What the exercise asks: In the listing below, find the line holding "(sub_go false PARENS" and the line holding "Theorem X20_blank_location_absent (raw". Write out those two lines and all lines between, exactly, and nothing more.

Given information:

Lemma step_preserves_Page (s s' : Sys) : page_step s s' -> Page s -> Page s'.
Proof.
  intros Hstep HP.
  destruct Hstep as
    [ s snap bt e H1 H2 H3 H4 Hfresh
    | s cfg ui e r cur Hcfg H1 H2 H3 Hcur Hsub
    | s p before after o e ui Hp H1 H2
    | s bt x Hx | s bt sessionId | s bt ]; unfold Page; cbn [store].
  - (* createNewSession with a fresh id *)
    intros bt'. destruct (HP bt') as [Hnd Hptr].
    destruct (BotType_eq_dec bt' bt) as [->|Hne].
    + unfold createNewSession, pointer_ok. cbn [snd chatSessions currentSessionId].
      rewrite !get_set_same. split.
      * rewrite map_app. simpl.
        eapply Permutation_NoDup; [apply Permutation_cons_append|].
        constructor; [|exact Hnd]. intros Hin. apply in_map_iff in Hin.
        destruct Hin as [y [Hy Hin]]. exact (Hfresh y Hin Hy).
      * exists (newSession snap bt e). split; [|reflexivity].
        apply in_or_app. right. now left.
    + unfold createNewSession, pointer_ok. cbn [snd chatSessions currentSessionId].
      rewrite !get_set_other by exact Hne. split; assumption.
  - (* handleSubmit *)
    destruct (handleSubmit_inv _ _ _ _ _ _ Hsub) as [cur' (_ & _ & ->)].
    cbn [sub_store]. apply page_updateSession, HP.
  - (* sendMessage settles *)
    rewrite settle_store. apply page_updateSession, HP.
  - (* switchToSession to a listed session *)
    intros bt'. destruct (HP bt') as [Hnd Hptr]. split; [exact Hnd|].
    unfold pointer_ok, switchToSession. cbn [chatSessions currentSessionId].
    destruct (BotType_eq_dec bt' bt) as [->|Hne].
    + rewrite get_set_same. now exists x.
    + rewrite get_set_other by exact Hne. exact Hptr.
  - (* deleteSession *)
    intros bt'. destruct (HP bt') as [Hnd Hptr].
    destruct (BotType_eq_dec bt' bt) as [->|Hne].
    + split; [rewrite removeSession_sessions; apply ids_NoDup_filter, Hnd|].
      unfold pointer_ok in *. rewrite removeSession_sessions.
      destruct (get bt (currentSessionId (store s))) as [cur|] eqn:Hcur.
      * destruct (String.eqb_spec cur sessionId) as [->|Hneq].
        -- rewrite (removeSession_current _ _ _ Hcur).
           destruct (last_elem _) as [y|] eqn:L; simpl.
           ++ exists y. split; [apply last_elem_In, L | reflexivity].
           ++ apply last_elem_none, L.
        -- assert (Hkeep : get bt (currentSessionId (removeSession bt sessionId (store s)))
                           = Some cur).
           { unfold removeSession, deleteSession. simpl. rewrite Hcur.
             rewrite (proj2 (String.eqb_neq _ _) Hneq). exact Hcur. }
           rewrite Hkeep. destruct Hptr as [y [Hy Hid]]. exists y.
           split; [|exact Hid]. apply filter_In. split; [exact Hy|].
           apply other_than_true. congruence.
      * assert (Hkeep : get bt (currentSessionId (removeSession bt sessionId (store s)))
                        = None).
        { unfold removeSession, deleteSession. simpl. rewrite Hcur. exact Hcur. }
        rewrite Hkeep, Hptr. reflexivity.
    + assert (Hs : get bt' (chatSessions (removeSession bt sessionId (store s)))
                   = get bt' (chatSessions (store s))).
      { unfold removeSession, deleteSession. simpl. apply get_set_other, Hne. }
      assert (Hc : get bt' (currentSessionId (removeSession bt sessionId (store s)))
                   = get bt' (currentSessionId (store s))).
      { unfold removeSession, deleteSession. simpl.
        destruct (get bt (currentSessionId (store s))) as [cur|]; [|reflexivity].
        destruct (cur =? sessionId)%string; [|reflexivity].
        destruct (last_elem _); apply get_set_other, Hne. }
      split; [now rewrite Hs|].
      eapply pointer_ok_same_ids; [now rewrite Hs | exact Hc | exact Hptr].
  - (* getSessions *)
    intros bt'. destruct (HP bt') as [Hnd Hptr].
    destruct (BotType_eq_dec bt' bt) as [->|Hne].
    + assert (Hperm : Permutation (get bt (chatSessions (store s)))
                        (get bt (chatSessions (snd (getSessions (store s) bt))))).
      { rewrite getSessions_snd. apply Array_sort_perm. }
      split.
      * eapply Permutation_NoDup; [apply Permutation_map, Hperm | exact Hnd].
      * unfold pointer_ok in *.
        change (currentSessionId (snd (getSessions (store s) bt)))
          with (currentSessionId (store s)).
        destruct (get bt (currentSessionId (store s))) as [cur|].
        -- destruct Hptr as [y [Hy Hid]]. exists y. split; [|exact Hid].
           eapply Permutation_in; eassumption.
        -- rewrite Hptr in Hperm. apply Permutation_nil in Hperm. exact Hperm.
    + assert (Hs : get bt' (chatSessions (snd (getSessions (store s) bt)))
                   = get bt' (chatSessions (store s))).
      { unfold getSessions. simpl. apply get_set_other, Hne. }
      split; [now rewrite Hs|].
      eapply pointer_ok_same_ids; [now rewrite Hs | reflexivity | exact Hptr].
Qed.

Lemma page_reachable_Page (s : Sys) : page_reachable s -> Page s.
Proof.
  induction 1 as [t0|s s' _ IH Hstep].
  - intros []; split; try constructor; reflexivity.
  - eapply step_preserves_Page; eassumption.
Qed.

Lemma stored_id_not_empty (s : Sys) (bt : BotType) (x : Session) :
  reachable s -> In x (get bt (chatSessions (store s))) ->
  (id x =? "")%string = false.
Proof.
  intros Hreach Hx. destruct (reachable_Shape s Hreach) as [Hstore _].
  destruct (Hstore bt x Hx) as (_ & [e He] & _). rewrite He.
  apply generateSessionId_not_empty.
Qed.

Lemma page_sys3 : page_reachable sys3.
Proof.
  apply (page_more sys2).
  - apply (page_more sys1).
    + apply (page_more (initialSys 0)); [apply page_init|].
      apply (page_create (initialSys 0) initialStore legal env0);
        simpl; lia.
    + apply (page_submit sys1 Legalbot askView askEnv asked legalSession);
        try (simpl; lia); try reflexivity. now left.
  - apply (page_settle sys2 (mkPending Legalbot legalSession (sub_messages asked))
                       [] [] (Rejected "network") failEnv (sub_view asked));
      try reflexivity; simpl; lia.
Defined.

(** X3. When ids are fresh and switches go to listed sessions, the current
    pointer of a category never dangles: either the category has no session,
    its pointer is unset and [getCurrentSession] returns nothing (the screen
    shows its spinner and the mount effect creates a session), or
    [getCurrentSession] returns a session of the category, the one the
    pointer names. *)
Theorem current_session_resolves :
  forall (s : Sys),
    page_reachable s ->
    forall bt : BotType,
      (get bt (chatSessions (store s)) = []
       /\ get bt (currentSessionId (store s)) = None
       /\ getCurrentSession (store s) bt = None)
      \/ (exists cur,
            getCurrentSession (store s) bt = Some cur
            /\ In cur (get bt (chatSessions (store s)))
            /\ get bt (currentSessionId (store s)) = Some (id cur)).
Proof.
  intros s Hpage bt.
  destruct (page_reachable_Page s Hpage bt) as [_ Hptr].
  pose proof (page_reachable_reachable s Hpage) as Hreach.
  unfold pointer_ok in Hptr. unfold getCurrentSession.
  destruct (get bt (currentSessionId (store s))) as [c|] eqn:Hc.
  - right. destruct Hptr as [x [Hx Hid]].
    pose proof (stored_id_not_empty s bt x Hreach Hx) as Hne.
    rewrite Hid in Hne. rewrite Hne.
    destruct (find (fun session => (id session =? c)%string)
                   (get bt (chatSessions (store s)))) as [y|] eqn:F.
    + exists y. apply find_some in F. destruct F as [Hy E].
      apply String.eqb_eq in E.
      split; [reflexivity|]. split; [exact Hy | now rewrite E].
    + exfalso. apply (find_none _ _ F) in Hx.
      rewrite Hid, String.eqb_refl in Hx. discriminate.
  - left. repeat split. exact Hptr.
Qed.

Lemma current_session_resolves_witness :
  (get legal (chatSessions (store sys3)) = []
   /\ get legal (currentSessionId (store sys3)) = None
   /\ getCurrentSession (store sys3) legal = None)
  \/ (exists cur,
        getCurrentSession (store sys3) legal = Some cur
        /\ In cur (get legal (chatSessions (store sys3)))
        /\ get legal (currentSessionId (store sys3)) = Some (id cur)).
Proof. exact (current_session_resolves sys3 page_sys3 legal). Defined.

Lemma filter_unique_length (l : list Session) (x : Session) :
  NoDup (map id l) -> In x l ->
  (List.length (filter (other_than (id x)) l) + 1 = List.length l)%nat.
Proof.
  induction l as [|a l IH]; intros Hnd Hx; [destruct Hx|].
  simpl in Hnd. inversion Hnd as [|? ? Hnotin Hl]; subst.
  simpl. destruct Hx as [->|Hx].
  - unfold other_than at 1. rewrite String.eqb_refl. simpl.
    rewrite filter_other_than_all; [lia|].
    intros y Hy E. apply Hnotin. rewrite <- E. now apply in_map.
  - assert (Hne : id a <> id x).
    { intros E. apply Hnotin. rewrite E. now apply in_map. }
    rewrite (proj2 (other_than_true (id x) a) Hne). simpl.
    rewrite <- (IH Hl Hx). lia.
Qed.
Lemma cleanup_time_free (raw : str) : time_free false (cleanup raw) = true.
Proof.
  unfold cleanup, strip, strip_chars.
  apply time_free_strip_by; [exact comma_not_word|].
  apply time_free_strip_by; [exact space_not_word|].
  unfold sub at 1.
  apply (proj1 (sub_spaces2_time_free _ None) false).
  apply time_free_strip_by; [exact space_not_word|].
  apply sub_time_free.
Qed.

Lemma time_search_free (s : str) :
  forall prev i,
  search_from true _TIME_RE prev s i = None <->
  time_free (word_at prev) s = true.
Proof.
  induction s as [|c s IH]; intros prev i; cbn [search_from].
  - pose proof (time_match_len prev []) as M. unfold match_len in M.
    cbn [time_free]. rewrite andb_true_r.
    destruct (match_at true _TIME_RE prev []);
      destruct (time_start (word_at prev) []); try discriminate M;
      split; intros; cbn [negb] in *; congruence.
  - pose proof (time_match_len prev (c :: s)) as M. unfold match_len in M.
    rewrite time_free_cons.
    destruct (match_at true _TIME_RE prev (c :: s));
      destruct (time_start (word_at prev) (c :: s)); try discriminate M.
    + split; discriminate.
    + cbn [negb andb]. apply (IH (Some c)).
Qed.

(** X18: no time word is left in a sanitized location: searched again
    for [_TIME_RE] (now, today, yesterday, last, this, next, week, month
    and the month names and their three-letter forms, as whole words in
    any case), it gives no match. *)
Theorem X18_sanitize_removes_time_words (raw loc : str) :
  sanitize_location (Some raw) = Some loc ->
  search true _TIME_RE loc = None.
Proof.
  intros H. apply sanitize_location_cleanup in H. destruct H as [-> _].
  unfold search. apply (time_search_free _ None 0). apply cleanup_time_free.
Qed.

Lemma X18_sanitize_witness :
  search true _TIME_RE (txt "Lima - Mayo") = None.
Proof.
  apply (X18_sanitize_removes_time_words
           (txt "Lima (last May) next-week Mayo") (txt "Lima - Mayo")).
  vm_compute; reflexivity.
Defined.

(* ================================================================== *)
(** ** Further properties: what reaches the provider *)

Lemma candidate_time_free (location : option str) (c : str) :
  In c (candidates location) -> search true _TIME_RE c = None.
Proof.
  intros Hin. destruct (candidate_source _ _ Hin) as (piece & _ & Hs).
  destruct (sanitize_location_cleanup _ _ Hs) as [-> _].
  unfold search. apply (time_search_free _ None 0). apply cleanup_time_free.
Qed.

(** X19: when a query passes the three checks and a credential is
    configured, the requests the orchestrator adds to the log are as many
    as the candidates, and each goes to the current-weather endpoint with
    the credential, in metric units, for a location that is not empty, is
    trimmed and single-spaced, holds none of [,] [;] [/] [|] [(] [)] and
    no time word. *)
Theorem X19_requests_content
    (getenv : str -> option str)
    (requests_get : list request -> request -> str + response)
    (metric location : option str) (log : netlog) (key : str) :
  preconditions metric location = true ->
  env_api_key getenv = Some key ->
  exists sent,
    snd (api_get_metric getenv requests_get metric location log) = log ++ sent
    /\ length sent = length (candidates location)
    /\ Forall (fun r =>
                 url r = OWM_URL /\ appid r = key /\ units r = txt "metric"
                 /\ q r <> [] /\ strip (q r) = q r
                 /\ single_spaced (q r) = true
                 /\ (forall x, In x PUNCTUATION -> ~ In x (q r))
                 /\ search true _TIME_RE (q r) = None)
              sent.
Proof.
  intros H Hk. exists (map (request_for key) (candidates location)).
  split; [|split].
  - rewrite (api_get_metric_passed_log getenv requests_get _ _ _ H), Hk.
    pose proof (env_api_key_cases getenv) as Hc. rewrite Hk in Hc.
    apply attempts_log; [tauto|apply candidates_not_empty].
  - apply length_map.
  - apply Forall_forall. intros r Hr. apply in_map_iff in Hr.
    destruct Hr as (c & <- & Hc). cbn [request_for url appid units q].
    destruct (candidate_clean _ _ Hc) as (H1 & H2 & H3 & H4).
    pose proof (candidate_time_free _ _ Hc). auto 10.
Qed.

Lemma X19_requests_witness :
  exists sent,
    snd (api_get_metric env_with_key network_down (Some (txt "rainfall"))
           (Some (txt "Lima (next week) and  Quito,")) [])
    = [] ++ sent
    /\ length sent
       = length (candidates (Some (txt "Lima (next week) and  Quito,")))
    /\ Forall (fun r =>
                 url r = OWM_URL /\ appid r = txt "k3y"
                 /\ units r = txt "metric"
                 /\ q r <> [] /\ strip (q r) = q r
                 /\ single_spaced (q r) = true
                 /\ (forall x, In x PUNCTUATION -> ~ In x (q r))
                 /\ search true _TIME_RE (q r) = None)
              sent.
Proof.
  apply (X19_requests_content env_with_key network_down
           (Some (txt "rainfall"))
           (Some (txt "Lima (next week) and  Quito,")) [] (txt "k3y"));
    vm_compute; reflexivity.
Defined.

(* ================================================================== *)
(** ** Further properties: blank locations *)

Lemma sub_parens_blank (s : str) :
  Forall (fun c => isspace c = true \/ c = "("%char \/ c = ")"%char) s ->
  forall prev skip,
  Forall (fun c => isspace c = true)
         (sub_go false PARENS (txt " ") prev s skip).
Proof.
  induction 1 as [|c s Hc Hs IH]; intros prev skip; cbn [sub_go];
    [constructor|].
  destruct skip as [|n]; [|apply IH].
  rewrite parens_match_len.
  destruct (cls_ok false _ c) eqn:E.
  - constructor; [reflexivity|apply IH].
  - constructor; [|apply IH].
    destruct (not_paren c E) as [N1 N2].
    destruct Hc as [Hc|[Hc|Hc]]; congruence.
Qed.

Lemma lstrip_by_all (p : ascii -> bool) (s : str) :
  Forall (fun c => p c = true) s -> lstrip_by p s = [].
Proof.
  induction 1 as [|c s Hc Hs IH]; cbn [lstrip_by]; [reflexivity|].
  now rewrite Hc.
Qed.

Lemma strip_by_all (p : ascii -> bool) (s : str) :
  Forall (fun c => p c = true) s -> strip_by p s = [].
Proof.
  intros H. unfold strip_by. now rewrite (lstrip_by_all p s H).
Qed.

(** X20: a location made of nothing but whitespace and parentheses is
    sanitized to absent. *)
Theorem X20_blank_location_absent (raw : str) :
  Forall (fun c => isspace c = true \/ c = "("%char \/ c = ")"%char) raw ->
  sanitize_location (Some raw) = None.
Proof.
  intros H. unfold sanitize_location.
  destruct (negb (truthy raw)); [reflexivity|].
  unfold cleanup, strip, sub.
  rewrite (strip_by_all isspace _ (sub_parens_blank raw H None 0)).
  reflexivity.
Qed.

Lemma X20_blank_location_witness :
  sanitize_location (Some (txt " ( ) ")) = None.
Proof.
  apply (X20_blank_location_absent (txt " ( ) ")).
  repeat (apply Forall_cons;
          [first [ left; reflexivity
                 | right; left; reflexivity
                 | right; right; reflexivity ]|]).
  apply Forall_nil.
Defined.

(* ================================================================== *)
(** ** Further properties: from the extractor to the orchestrator *)

Lemma lexicon_lower_case (m : str) :
  In m lexicon_order -> lower m = m /\ known_metric m = true.
Proof.
  unfold lexicon_order. simpl.
  intros [<-|[<-|[<-|[<-|[<-|[]]]]]]; split; reflexivity.
Qed.

Lemma metrics_in_lexicon (text m : str) :
  In m (metrics (extract_metrics text)) -> In m lexicon_order.
Proof.
  rewrite metrics_filter, in_map_iff. intros (kv & <- & Hin).
  apply filter_In in Hin. destruct Hin as [Hin _].
  unfold lexicon_order. now apply in_map.
Qed.

Lemma answer_of_not_message
    (os : list (MetricQueryResult + MetricQueryError)) (msg : str) :
  answer_of os <> HTTPException 400 (Message msg).
Proof. unfold answer_of. destruct (lefts os), (rights os); discriminate. Qed.

(** X21: every metric the extractor reports is accepted by the
    orchestrator as it stands: it is lower-case already and one of the
    lexicon, so a query for it is never answered "not supported"; it is
    answered with a 400 exactly when its location is missing or leaves no
    candidate, and otherwise from one attempt per candidate, each made
    for that very metric. *)
Theorem X21_extracted_metric_accepted (text m : str)
    (getenv : str -> option str)
    (requests_get : list request -> request -> str + response)
    (location : option str) (log : netlog) :
  In m (metrics (extract_metrics text)) ->
  lower m = m
  /\ known_metric m = true
  /\ fst (api_get_metric getenv requests_get (Some m) location log)
     <> HTTPException 400
          (Message (txt "Metric '" ++ m ++ txt "' not supported."))
  /\ ((exists msg,
         fst (api_get_metric getenv requests_get (Some m) location log)
         = HTTPException 400 (Message msg))
      <-> missing location = true \/ candidates location = [])
  /\ (missing location = false -> candidates location <> [] ->
      fst (api_get_metric getenv requests_get (Some m) location log)
      = answer_of (fst (attempts requests_get m (env_api_key getenv)
                          (candidates location) log))).
Proof.
  intros H. apply metrics_in_lexicon in H.
  destruct (lexicon_lower_case _ H) as [L K].
  split; [exact L|]. split; [exact K|].
  assert (Passed : missing location = false -> candidates location <> [] ->
            fst (api_get_metric getenv requests_get (Some m) location log)
            = answer_of (fst (attempts requests_get m (env_api_key getenv)
                                (candidates location) log))).
  { intros Hl Hc.
    assert (P : preconditions (Some m) location = true).
    { unfold preconditions, metric_of. unfold missing in Hl.
      apply negb_false_iff in Hl. rewrite L, K, Hl.
      destruct (candidates location); [now destruct Hc|reflexivity]. }
    rewrite (api_get_metric_passed getenv requests_get _ _ log P).
    unfold outcomes, metric_of. rewrite L. reflexivity. }
  destruct (missing location) eqn:Hl.
  - assert (E : fst (api_get_metric getenv requests_get (Some m) location log)
              = HTTPException 400
                  (Message (txt "`location` query param is required"))).
    { unfold api_get_metric. rewrite L, K. unfold missing in Hl.
      rewrite Hl. reflexivity. }
    split; [rewrite E; discriminate|].
    split; [|discriminate].
    split; [now left|]. intros _. rewrite E. eauto.
  - destruct (candidates location) as [|c cs] eqn:Hc.
    + assert (E : fst (api_get_metric getenv requests_get (Some m) location
                         log)
                = HTTPException 400
                    (Message (txt
                       "No valid location found after parsing/sanitization"))).
      { unfold api_get_metric. rewrite L, K. unfold missing in Hl.
        rewrite Hl. unfold candidates in Hc. rewrite Hc. reflexivity. }
      split; [rewrite E; discriminate|].
      split; [|intros _ N; now destruct N].
      split; [now right|]. intros _. rewrite E. eauto.
    + assert (Hc' : c :: cs <> []) by discriminate.
      specialize (Passed eq_refl Hc').
      split; [rewrite Passed; apply answer_of_not_message|].
      split; [|intros _ _; exact Passed].
      split.
      * intros (msg & E). rewrite Passed in E.
        now apply answer_of_not_message in E.
      * intros [N|N]; discriminate N.
Qed.

Lemma X21_extracted_metric_witness :
  In (txt "wind_speed") (metrics (extract_metrics (txt "Windy in Oslo")))
  /\ fst (api_get_metric env_with_key provider_paris
            (Some (txt "wind_speed")) (Some (txt "Oslo")) [])
     <> HTTPException 400
          (Message (txt "Metric '" ++ txt "wind_speed"
                    ++ txt "' not supported.")).
Proof.
  assert (H : In (txt "wind_speed")
                (metrics (extract_metrics (txt "Windy in Oslo"))))
    by (vm_compute; left; reflexivity).
  split; [exact H|].
  exact (proj1 (proj2 (proj2
           (X21_extracted_metric_accepted (txt "Windy in Oslo")
              (txt "wind_speed") env_with_key provider_paris
              (Some (txt "Oslo")) [] H)))).
Defined.

(* ================================================================== *)
(** ** Further properties: the case of the text *)

Lemma isspace_lower_char (c : ascii) : isspace (lower_char c) = isspace c.
Proof. destruct c as [[] [] [] [] [] [] [] []]; vm_compute; reflexivity. Qed.

Lemma location_char_lower (c : ascii) :
  location_char (lower_char c) = location_char c.
Proof. destruct c as [[] [] [] [] [] [] [] []]; vm_compute; reflexivity. Qed.

Lemma word_prefix_lower (v s : str) :
  word_prefix true v (lower s) = word_prefix true v s.
Proof.
  revert s. induction v as [|x v IH]; intros s; [reflexivity|].
  destruct s as [|c s]; [reflexivity|].
  cbn [lower map word_prefix]. unfold lit_ok.
  rewrite lower_char_idem. unfold lower in IH. now rewrite IH.
Qed.

Lemma run_length_lower (s : str) :
  run_length location_char (lower s) = run_length location_char s.
Proof.
  induction s as [|c s IH]; [reflexivity|].
  cbn [lower map run_length]. unfold lower in IH.
  now rewrite location_char_lower, IH.
Qed.

Lemma place_here_lower (s : str) :
  place_here (lower s) = option_map lower (place_here s).
Proof.
  unfold place_here.
  assert (E : skipn 3 (lower s) = lower (skipn 3 s))
    by (unfold lower; apply skipn_map).
  rewrite word_prefix_lower, E, run_length_lower.
  destruct (word_prefix true (txt "in ") s && _)%bool; [|reflexivity].
  cbn [option_map]. f_equal. unfold lower. apply firstn_map.
Qed.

The answer:
         (sub_go false PARENS (txt " ") prev s skip).
Proof.
  induction 1 as [|c s Hc Hs IH]; intros prev skip; cbn [sub_go];
    [constructor|].
  destruct skip as [|n]; [|apply IH].
  rewrite parens_match_len.
  destruct (cls_ok false _ c) eqn:E.
  - constructor; [reflexivity|apply IH].
  - constructor; [|apply IH].
    destruct (not_paren c E) as [N1 N2].
    destruct Hc as [Hc|[Hc|Hc]]; congruence.
Qed.

Lemma lstrip_by_all (p : ascii -> bool) (s : str) :
  Forall (fun c => p c = true) s -> lstrip_by p s = [].
Proof.
  induction 1 as [|c s Hc Hs IH]; cbn [lstrip_by]; [reflexivity|].
  now rewrite Hc.
Qed.

Lemma strip_by_all (p : ascii -> bool) (s : str) :
  Forall (fun c => p c = true) s -> strip_by p s = [].
Proof.
  intros H. unfold strip_by. now rewrite (lstrip_by_all p s H).
Qed.

(** X20: a location made of nothing but whitespace and parentheses is
    sanitized to absent. *)
Theorem X20_blank_location_absent (raw : str) :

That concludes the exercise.